Die angekündigten Superhandicaps, die für den 28. Februar in Dortmund geplant sind, können aufgrund des anhaltenden strengen Winters nicht wie gewünscht besetzt werden. Durch die bislang abgegebenen Nennungen für die Ausgleiche II und III wären die Rennen nicht zu besetzen gewesen.
Deswegen wurde die Rennausschreibung nun vom Direktorium modifiziert. Der ursprungliche Ausgleich II wird nun in einen Ausgleich III (Skala von -12 GAG, Dotierung 12.000 Euro) und der ursprüngliche Ausgleich III soll jetzt als Ausgleich IV (Skala von +2 GAG, Dotierung 8.000 Euro) gelaufen werden.
Bereits genannte Pferde wurden für die jeweils neu ausgeschriebene Prüfung bereits eingetragen.

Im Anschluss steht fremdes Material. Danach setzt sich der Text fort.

Lemma str_eqb_neq (a b : str) : str_eqb a b = false <-> a <> b.
Proof.
  destruct (str_eqb a b) eqn:E.
  - apply str_eqb_eq in E. split; [discriminate|contradiction].
  - split; auto. intros _ ->. now rewrite str_eqb_refl in E.
Qed.

Lemma getProp_applyRule_same (defaults : CsvRow) (r : DefaultRule) :
  getProp (applyRule defaults r) (ruleKey r) = Some (ruleValue defaults r).
Proof. apply getProp_setProp_same. Qed.

Lemma getProp_applyRule_other (defaults : CsvRow) (r : DefaultRule) (k : str) :
  ruleKey r <> k -> getProp (applyRule defaults r) k = getProp defaults k.
Proof. intro H. apply getProp_setProp_other. now apply str_eqb_neq. Qed.

Lemma getProp_rules_other (rules : list DefaultRule) (defaults : CsvRow) (k : str) :
  ~ In k (map ruleKey rules) ->
  getProp (fold_left applyRule rules defaults) k = getProp defaults k.
Proof.
  revert defaults; induction rules as [|r rules IH]; intros defaults Hk; [reflexivity|].
  cbn [fold_left]. rewrite IH by (intro; apply Hk; now right).
  apply getProp_applyRule_other. intro E. apply Hk. now left.
Qed.

Lemma getProp_rules_plain (rules : list DefaultRule) (defaults : CsvRow)
      (r : DefaultRule) :
  NoDup (map ruleKey rules) ->
  In r rules ->
  ruleFallback r = None ->
  getProp (fold_left applyRule rules defaults) (ruleKey r)
  = Some (cellOr defaults (ruleKey r) (ruleDefault r)).
Proof.
  revert defaults; induction rules as [|r0 rules IH]; intros defaults Hn Hin Hf;
    [destruct Hin|].
  inversion Hn as [|? ? Hk Hn']; subst. cbn [fold_left].
  destruct Hin as [->|Hin].
  - rewrite getProp_rules_other by exact Hk.
    rewrite getProp_applyRule_same. unfold ruleValue. now rewrite Hf.
  - rewrite (IH _ Hn' Hin Hf). f_equal. unfold cellOr.
    rewrite getProp_applyRule_other; [reflexivity|].
    intro E. apply Hk. rewrite E. now apply in_map.
Qed.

Nichtsdestotrotz ergeht wieder ein Appell an die Besitzer und Trainer, weitere Pferde für die gut dotierten Rennen zu melden.
Der neue Nennungsschluss für die Superhandicaps ist nun Dienstag, der 23. Februar. An diesem Tag wird auch entschieden, ob die Rennen zustandekommen können.